Przypomnijmy: ścisłe reguły sanitarne od lutego obowiązują na Warmii i Mazurach, od soboty 13 marca na Pomorzu, od poniedziałku 15 marca także na Mazowszu i w Lubuskiem, a teraz już w całym kraju. Minister apelował o to, by w miarę możliwości pracować zdalnie i ograniczyć przemieszczanie się.
Czytaj też: Test na covid z supermarketu. Co nam powie?
Znów rekord zakażeń
Ostatniej doby potwierdzono w kraju 25 052 przypadki zakażenia koronawirusem SARS-CoV-2 – to znów rekordowo dużo, najwięcej od 23 listopada 2020 r. Najgorsza jest sytuacja w województwach mazowieckim (4142 przypadki infekcji) i śląskim (4030). Dalej są województwa: małopolskie (2050), wielkopolskie (2034), pomorskie (1685), dolnośląskie (1672), łódzkie (1466), podkarpackie (1319), kujawsko-pomorskie (1275), warmińsko-mazurskie (1097), lubelskie (840), zachodniopomorskie (795), lubuskie (698), podlaskie (621), świętokrzyskie (535) i opolskie (357).
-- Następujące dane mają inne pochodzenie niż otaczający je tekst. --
(** Selecting a decoder, the browsed index on [cur]. *)
Definition browsing (cur : Z) : BuildViewPrivData :=
  {| decoder := None; cur_decoder := cur; fieldset := None; cur_field := 0 |}.

(** Editing the fields of [remote_decoder]. *)
Definition editing : BuildViewPrivData :=
  {| decoder := Some remote_decoder; cur_decoder := 1;
     fieldset := Some [address_field; command_field]; cur_field := 0 |}.

Definition radio_rx : ProtoViewTxRx :=
  {| txrx_state := TxRxStateRx; debug_timer_sampling := false |}.

(** The view with sampling on and nothing captured yet. *)
Definition sampling_app : ProtoViewApp :=
  {| txrx := radio_rx; direct_sampling_enabled := true;
     view_privdata := {| captured := NullPtr; usec_per_pixel := 50 |} |}.

(** The view holding a captured screen. *)
Definition captured_app (buf : list Z) : ProtoViewApp :=
  {| txrx := radio_rx; direct_sampling_enabled := true;
     view_privdata := {| captured := Live buf; usec_per_pixel := 50 |} |}.

Definition blank_block : list Z := repeat 0 1024.
Definition stale_block : list Z := repeat 255 1024.

(** A square wave on the line: high on odd ticks. *)
Definition square_wave (j : Z) : bool := Z.odd j.

End Samples.

(** ** A stay in the build message view *)

Module BuildSession.
Import BuildMessage.

(** Called on exit for cleanup: the field set handed to
    [fieldset_free], if there is one. *)
Definition view_exit_build_message (privdata : BuildViewPrivData)
  : option ProtoViewFieldSet :=
  fieldset privdata.

(** What happens while the view is shown. *)
Inductive build_op :=
  | BuildInput (input : InputEvent)
  | BuildRender.

Definition run_build_op (Decoders : list (option ProtoViewDecoder)) (fuel : nat)
    (op : build_op) (privdata : BuildViewPrivData) : outcome BuildViewPrivData :=
  match op with
  | BuildInput input => process_input_build_message Decoders fuel privdata input
  | BuildRender =>
      let! r := render_view_build_message Decoders fuel privdata in
      Ret (fst r)
  end.

Fixpoint run_build_ops (Decoders : list (option ProtoViewDecoder)) (fuel : nat)
    (ops : list build_op) (privdata : BuildViewPrivData) : outcome BuildViewPrivData :=
  match ops with
  | [] => Ret privdata
  | op :: ops' =>
      let! privdata := run_build_op Decoders fuel op privdata in
      run_build_ops Decoders fuel ops' privdata
  end.

(** The private data of a view just entered: all zero. *)
Definition fresh_privdata : BuildViewPrivData :=
  {| decoder := None; cur_decoder := 0; fieldset := None; cur_field := 0 |}.

(** Selecting, with the browsed index on a decoder that can build. *)
Definition selecting_ok (regs : list ProtoViewDecoder) (privdata : BuildViewPrivData) : Prop :=
  decoder privdata = None /\ fieldset privdata = None /\
  exists i : nat, (i < length regs)%nat /\ cur_decoder privdata = Z.of_nat i /\
                  buildable_at regs i = true.

(** Editing the field set that a decoder of the registry filled. *)
Definition editing_ok (regs : list ProtoViewDecoder) (privdata : BuildViewPrivData) : Prop :=
  exists d fill, decoder privdata = Some d /\ In d regs /\
                 get_fields d = Some fill /\
                 fieldset privdata = Some (fill fieldset_new).

Definition session_ok (regs : list ProtoViewDecoder) (privdata : BuildViewPrivData) : Prop :=
  selecting_ok regs privdata \/ editing_ok regs privdata.

(** What [render_view_select_decoder] draws for the decoder [name]. *)
Definition selection_screen (name : string) : list canvas_op :=
  [ canvas_set_font FontPrimary;
    canvas_draw_str 0 9 "Signal builder";
    canvas_set_font FontSecondary;
    canvas_draw_str 0 19 "up/down: select, ok: choose";
    canvas_set_font FontPrimary;
    canvas_draw_str 0 9 "Signal builder";
    canvas_draw_str_aligned 64 40 name ]%string.

End BuildSession.

(** ** A stay in the direct sampling view *)

Module DirectSamplingMore.
Import Bitmap DirectSampling.

(** Lines 54-61 as written, with the running index [idx]: [n] pixels of
    row [y] from column [x] on. *)
Fixpoint draw_row (n : nat) (x y idx : Z) (buf : list Z) : list canvas_op * Z :=
  match n with
  | O => ([], idx)
  | S n' =>
      let level := bitmap_get buf CAPTURED_BITMAP_SIZE idx in
      let '(ops, idx') := draw_row n' (x + 1) y (idx + 1) buf in
      ((if level then [canvas_draw_dot x y] else []) ++ ops, idx')
  end.

(** [n] rows from row [y] on. *)
Fixpoint draw_rows (n : nat) (y idx : Z) (buf : list Z) : list canvas_op :=
  match n with
  | O => []
  | S n' =>
      let '(ops, idx') := draw_row 128 0 y idx buf in
      ops ++ draw_rows n' (y + 1) idx' buf
  end.

Definition draw_captured_idx (buf : list Z) : list canvas_op :=
  draw_rows 64 0 0 buf.

(** The dot of pixel [(x, y)], if its bit is set. *)
Definition dot_if (buf : list Z) (y x : Z) : list canvas_op :=
  if bitmap_get buf CAPTURED_BITMAP_SIZE (y * 128 + x) then [canvas_draw_dot x y] else [].

Definition is_malloc (c : hal_call) : bool :=
  match c with malloc _ => true | _ => false end.

Definition is_free (c : hal_call) : bool :=
  match c with free => true | _ => false end.

Definition count_calls (f : hal_call -> bool) (calls : list hal_call) : nat :=
  length (List.filter f calls).

(** An input event that toggles sampling. *)
Definition is_ok_press (input : InputEvent) : bool :=
  type_eqb (type input) InputTypePress && key_eqb (key input) InputKeyOk.

Definition toggles_sampling (op : view_op) : bool :=
  match op with
  | OpInput input => is_ok_press input
  | OpRender _ _ => false
  end.

(** Entering the view, staying in it and leaving it. *)
Definition view_session (app : ProtoViewApp) (ops : list view_op)
  : outcome (ProtoViewApp * list hal_call) :=
  let entered := view_enter_direct_sampling app in
  let! stayed := run_ops ops (fst entered) in
  let! left := view_exit_direct_sampling (fst stayed) in
  Ret (fst left, snd entered ++ snd stayed ++ snd left).

Definition is_live (p : bufptr) : bool :=
  match p with Live _ => true | _ => false end.

(** A pacing value within bounds and on a multiple of 5. *)
Definition on_grid (u : Z) : Prop :=
  USEC_PER_PIXEL_MIN <= u <= USEC_PER_PIXEL_MAX /\ u mod 5 = 0.

End DirectSamplingMore.

(** ** The asteroids game: arrays, timers and the shape generator

    The game keeps positions and velocities as C floats.  They are
    left abstract here: a type with the operations the code applies to
    it, about which nothing is assumed.  What is studied is the part of
    the game that runs on integers and arrays. *)

Class FloatOps := {
  float : Type;
  fadd : float -> float -> float;
  fsub : float -> float -> float;
  fmul : float -> float -> float;
  fneg : float -> float;
  fsin : float -> float;
  fcos : float -> float;
  flt : float -> float -> bool;      (* a < b *)
  fge : float -> float -> bool;      (* a >= b *)
  of_int : Z -> float                (* conversion of an integer *)
}.

Module Asteroids.

Definition SCREEN_XRES : Z := 128.
Definition SCREEN_YRES : Z := 64.
Definition MAXBUL : Z := 10.   (* Max bullets on the screen. *)
Definition MAXAST : Z := 8.    (* Max asteroids on the screen. *)

(** This is an 8 bit LFSR, on an [unsigned char]. *)
Definition lfsr_next (prev : Z) : Z :=
  let lsb := Z.land prev 1 in
  let prev := u8 (Z.shiftr prev 1) in
  let prev := if lsb =? 1 then u8 (Z.lxor prev 199) else prev in   (* 0b11000111 *)
  u8 (Z.lxor prev (Z.shiftl prev 7)).

(** [lfsr_next] applied [k] times, as the loop of [draw_asteroid] does
    from the shape seed. *)
Fixpoint lfsr_iter (k : nat) (r : Z) : Z :=
  match k with
  | O => r
  | S k' => lfsr_iter k' (lfsr_next r)
  end.

(** An element of a C array, and a store into it; an index outside the
    array is not an access the program may make. *)
Definition array_get {A} (arr : list A) (i : Z) : outcome A :=
  if i <? 0 then Fault
  else match arr !! Z.to_nat i with
       | Some a => Ret a
       | None => Fault
       end.

Definition array_set {A} (arr : list A) (i : Z) (a : A) : outcome (list A) :=
  if (0 <=? i) && (i <? Z.of_nat (length arr)) then Ret (<[Z.to_nat i := a]> arr)
  else Fault.

(** The body shared by [remove_bullet] and [remove_asteroid]:
    [int n = --num; if (n && id != n) arr[id] = arr[n];] *)
Definition remove_at {A} (arr : list A) (num id : Z) : outcome (list A * Z) :=
  let n := num - 1 in
  if negb (n =? 0) && negb (id =? n) then
    let! top := array_get arr n in
    let! arr := array_set arr id top in
    Ret (arr, n)
  else Ret (arr, n).

Section Game.
Context {F : FloatOps}.

Record Ship := {
  ship_x : float; ship_y : float;
  ship_vx : float; ship_vy : float;
  ship_rot : float
}.

Record Bullet := {
  bul_x : float; bul_y : float;
  bul_vx : float; bul_vy : float;
  ttl : Z                              (* uint32_t; time to live, in ticks *)
}.

Record Asteroid := {
  ast_x : float; ast_y : float;
  ast_vx : float; ast_vy : float;
  ast_rot : float; ast_rot_speed : float;
  ast_size : float;
  shape_seed : Z                       (* uint8_t *)
}.

Record AsteroidsApp := {
  running : Z;                         (* int *)
  ticks : Z;                           (* uint32_t *)
  ship : Ship;
  bullets : list Bullet;               (* struct Bullet bullets[MAXBUL] *)
  bullets_num : Z;                     (* int *)
  asteroids : list Asteroid;           (* Asteroid asteroids[MAXAST] *)
  asteroids_num : Z;                   (* int *)
  pressed : InputKey -> Z;             (* uint32_t pressed[InputKeyMAX] *)
  fire : bool
}.

Definition set_bullets (app : AsteroidsApp) (arr : list Bullet) (num : Z) : AsteroidsApp :=
  {| running := running app; ticks := ticks app; ship := ship app;
     bullets := arr; bullets_num := num;
     asteroids := asteroids app; asteroids_num := asteroids_num app;
     pressed := pressed app; fire := fire app |}.

Definition set_asteroids (app : AsteroidsApp) (arr : list Asteroid) (num : Z) : AsteroidsApp :=
  {| running := running app; ticks := ticks app; ship := ship app;
     bullets := bullets app; bullets_num := bullets_num app;
     asteroids := arr; asteroids_num := num;
     pressed := pressed app; fire := fire app |}.

(** Given the current position, update it according to the velocity and
    wrap it back to the other side if the object went over the screen. *)
Definition update_pos_by_velocity (x y vx vy : float) : float * float :=
  let x := fadd x vx in
  let y := fadd y vy in
  let x := if fge x (of_int SCREEN_XRES) then of_int 0
           else if flt x (of_int 0) then of_int (SCREEN_XRES - 1) else x in
  let y := if fge y (of_int SCREEN_YRES) then of_int 0
           else if flt y (of_int 0) then of_int (SCREEN_YRES - 1) else y in
  (x, y).

Definition detect_collision (x1 y1 r1 x2 y2 r2 factor : float) : bool :=
  let dx := fmul (fsub x1 x2) factor in
  let dy := fmul (fsub y1 y2) factor in
  let rsum := fadd r1 r2 in
  flt (fadd (fmul dx dx) (fmul dy dy)) (fmul rsum rsum).

(** The test of the collision loop: asteroid [a] against bullet [b]. *)
Definition hits (a : Asteroid) (b : Bullet) : bool :=
  detect_collision (ast_x a) (ast_y a) (ast_size a) (bul_x b) (bul_y b)
                   (of_int 1) (of_int 1).

(** The bullet [ship_fire_bullet] writes. *)
Definition new_bullet (s : Ship) : Bullet :=
  let vx := fneg (fsin (ship_rot s)) in
  let vy := fcos (ship_rot s) in
  {| bul_x := fadd (ship_x s) (fmul vx (of_int 5));
     bul_y := fadd (ship_y s) (fmul vy (of_int 5));
     bul_vx := fadd (fmul vx (of_int 2)) (ship_vx s);
     bul_vy := fadd (fmul vy (of_int 2)) (ship_vy s);
     ttl := 50 |}.

(** Create a new bullet headed in the same direction of the ship. *)
Definition ship_fire_bullet (app : AsteroidsApp) : outcome AsteroidsApp :=
  if bullets_num app =? MAXBUL then Ret app
  else
    let! arr := array_set (bullets app) (bullets_num app) (new_bullet (ship app)) in
    Ret (set_bullets app arr (bullets_num app + 1)).

(** Remove the specified bullet by id (index in the array). *)
Definition remove_bullet (app : AsteroidsApp) (bid : Z) : outcome AsteroidsApp :=
  let! r := remove_at (bullets app) (bullets_num app) bid in
  Ret (set_bullets app (fst r) (snd r)).

(** Remove the specified asteroid by id (index in the array). *)
Definition remove_asteroid (app : AsteroidsApp) (id : Z) : outcome AsteroidsApp :=
  let! r := remove_at (asteroids app) (asteroids_num app) id in
  Ret (set_asteroids app (fst r) (snd r)).

(** One bullet moved and aged by a tick. *)
Definition aged (b : Bullet) : Bullet :=
  let '(x, y) := update_pos_by_velocity (bul_x b) (bul_y b) (bul_vx b) (bul_vy b) in
  {| bul_x := x; bul_y := y; bul_vx := bul_vx b; bul_vy := bul_vy b;
     ttl := u32 (ttl b - 1) |}.

(** [game_tick], "Update bullets position": the loop from index [j] on.
    A removal is followed by [j--], so that the index is processed
    again. *)
Fixpoint update_bullets (fuel : nat) (j : Z) (app : AsteroidsApp) : outcome AsteroidsApp :=
  match fuel with
  | O => OutOfFuel
  | S fuel' =>
      if j <? bullets_num app then
        let! b := array_get (bullets app) j in
        let! arr := array_set (bullets app) j (aged b) in
        let app := set_bullets app arr (bullets_num app) in
        if ttl (aged b) =? 0 then
          let! app := remove_bullet app j in
          update_bullets fuel' (j - 1 + 1) app
        else update_bullets fuel' (j + 1) app
      else Ret app
  end.

(** The inner loop of the collision pass: the first asteroid, from
    index [i] on and among [n] more, that bullet [b] hits. *)
Fixpoint first_hit (n : nat) (i : Z) (arr : list Asteroid) (b : Bullet) : outcome (option Z) :=
  match n with
  | O => Ret None
  | S n' =>
      let! a := array_get arr i in
      if hits a b then Ret (Some i) else first_hit n' (i + 1) arr b
  end.
(** C2: for each of the four protected operations (list-all, create, update,
    delete): without [teacher_username] the answer is 401 "Authentication
    required for this action"; with a non-empty name the credential store
    does not know it is 401 "Invalid teacher credentials"; with a name that
    resolves to a teacher record the answer is not a 401. *)
Theorem authentication_gate `{DT : DatetimeLib} `{D : Driver}
    (r : protected_request) (w : world) :
  serve r None w = (error_response 401 "Authentication required for this action", w)
  /\ (forall u w', unresolvable u w w' ->
        serve r (Some u) w = (error_response 401 "Invalid teacher credentials", w'))
  /\ (forall u w', resolves u w w' -> status (fst (serve r (Some u) w)) <> 401).
Proof.
  split; [destruct r; reflexivity|]. split.
  - intros u w' Hu. apply check_teacher_unresolvable in Hu.
    destruct r; cbn [serve]; unfold_routes; unfold bind; rewrite Hu; reflexivity.
  - intros u w' Hu. destruct r; cbn [serve].
    + destruct (list_all_status u w w' Hu) as [-> | ->]; discriminate.
    + destruct (validate_dates_outcome expiration_date start_date w')
        as (res & Hv & [->|[detail ->]]).
      * destruct (create_good_dates now message _ _ _ _ _ Hu Hv) as [-> | ->];
          discriminate.
      * rewrite (create_bad_dates now message _ _ _ _ _ _ Hu Hv). discriminate.
    + destruct (validate_dates_outcome expiration_date start_date w')
        as (res & Hv & [->|[detail ->]]).
      * destruct (update_good_dates now announcement_id message _ _ _ _ _ Hu Hv)
          as [-> | [-> | [-> | ->]]]; discriminate.
      * rewrite (update_bad_dates now announcement_id message _ _ _ _ _ _ Hu Hv).
        discriminate.
    + destruct (delete_status announcement_id u w w' Hu) as [-> | [-> | [-> | ->]]];
        discriminate.
Qed.

(** C2 on the small school: a known and an unknown name. *)
Lemma authentication_gate_witness :
  resolves (D := reference_store next_oid) "mrodriguez" school school
  /\ unresolvable (D := reference_store next_oid) "nobody" school school
  /\ serve (D := reference_store next_oid) ListAll (Some "nobody") school
     = (error_response 401 "Invalid teacher credentials", school)
  /\ status (fst (serve (D := reference_store next_oid) (Delete "42") (Some "mrodriguez")
                    school)) <> 401.
Proof.
  assert (Hr : resolves (D := reference_store next_oid) "mrodriguez" school school).
  { split; [discriminate|]. exists teacher_rodriguez. split; [reflexivity|].
    apply dict_truthy_true. vm_compute. reflexivity. }
  assert (Hn : unresolvable (D := reference_store next_oid) "nobody" school school).
  { split; [discriminate|]. vm_compute. reflexivity. }
  split; [exact Hr|]. split; [exact Hn|]. split.
  - exact (proj1 (proj2 (authentication_gate (D := reference_store next_oid) ListAll school))
             "nobody" school Hn).
  - exact (proj2 (proj2 (authentication_gate (D := reference_store next_oid) (Delete "42")
                           school)) "mrodriguez" school Hr).
Defined.

Section DateCheck.
Context {DT : DatetimeLib} {D : Driver}.
Variables (now announcement_id message expiration_date : string) (start_date : option string).
Variables (u : string) (w w' : world) (route : world -> response * world).
Hypothesis Hu : resolves u w w'.
Hypothesis Hroute :
  route = POST_create now message expiration_date start_date (Some u) \/
  route = PUT_update now announcement_id message expiration_date start_date (Some u).

Lemma route_bad_dates detail :
  validate_dates expiration_date start_date w' = (Raise (HTTPException 400 detail), w') ->
  fst (route w) = error_response 400 detail.
Proof.
  intros Hv. destruct Hroute as [-> | ->].
  - erewrite create_bad_dates; eauto.
  - erewrite update_bad_dates; eauto.
Qed.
Z powodu covid-19 zmarły ostatniej doby 103 osoby, przez covid i dodatkowe choroby współistniejące – 350 pacjentów. W sumie do początku pandemii zakaziło się w Polsce już prawie 2 mln osób (1 956 974) i potwierdzono 48 032 zgony.
Czytaj też: Trzecia fala nas zalewa. Zemściła się bezmyślność rządu
„Czeka nas trudny miesiąc pandemii”
„Zagrożenie związane z trzecią falą wirusa jest realne. Czeka nas trudny miesiąc, podczas którego system polskiej opieki zdrowotnej znowu będzie testował swoją wydolność, znowu będzie testował, jak dużo pacjentów może przyjąć, obsłużyć i w trybie normalnych hospitalizacji, ale również w trybie ciężkich hospitalizacji związanych z respiratorem” – mówił we wtorek w Sejmie minister Adam Niedzielski. Bronił też zalecenia, by odłożyć planowe zabiegi i operacje, które mogą czekać. „Mylą się ci, którzy sądzą, że jest to związane z tym, czy personel medyczny był zaszczepiony, czy nie. Zaszczepienie nie ma znaczenia. Ci ludzie, którzy wykonują zabiegi planowe, są po prostu potrzebni bezpośrednio w walce z covid-19, m.in. pracując przy łóżkach respiratorowych, które bardzo szybko się zapełniają” – tłumaczył.
Szef resortu zdrowia dodał, że „bardzo negatywne sygnały płyną ze strony zleceń składanych przez lekarzy podstawowej opieki zdrowotnej, lekarzy rodzinnych. Nie mamy absolutnie wyhamowania wzrostu liczby tych zleceń. W ostatnich tygodniach ona systematycznie rośnie”. Odniósł się też do aktualnych statystyk: „Mamy bardzo negatywny sygnał w postaci skokowego przyrostu dynamiki zachorowań między kolejnymi tygodniami. Dynamika niedzielna przekroczyła wartość 75 proc.”.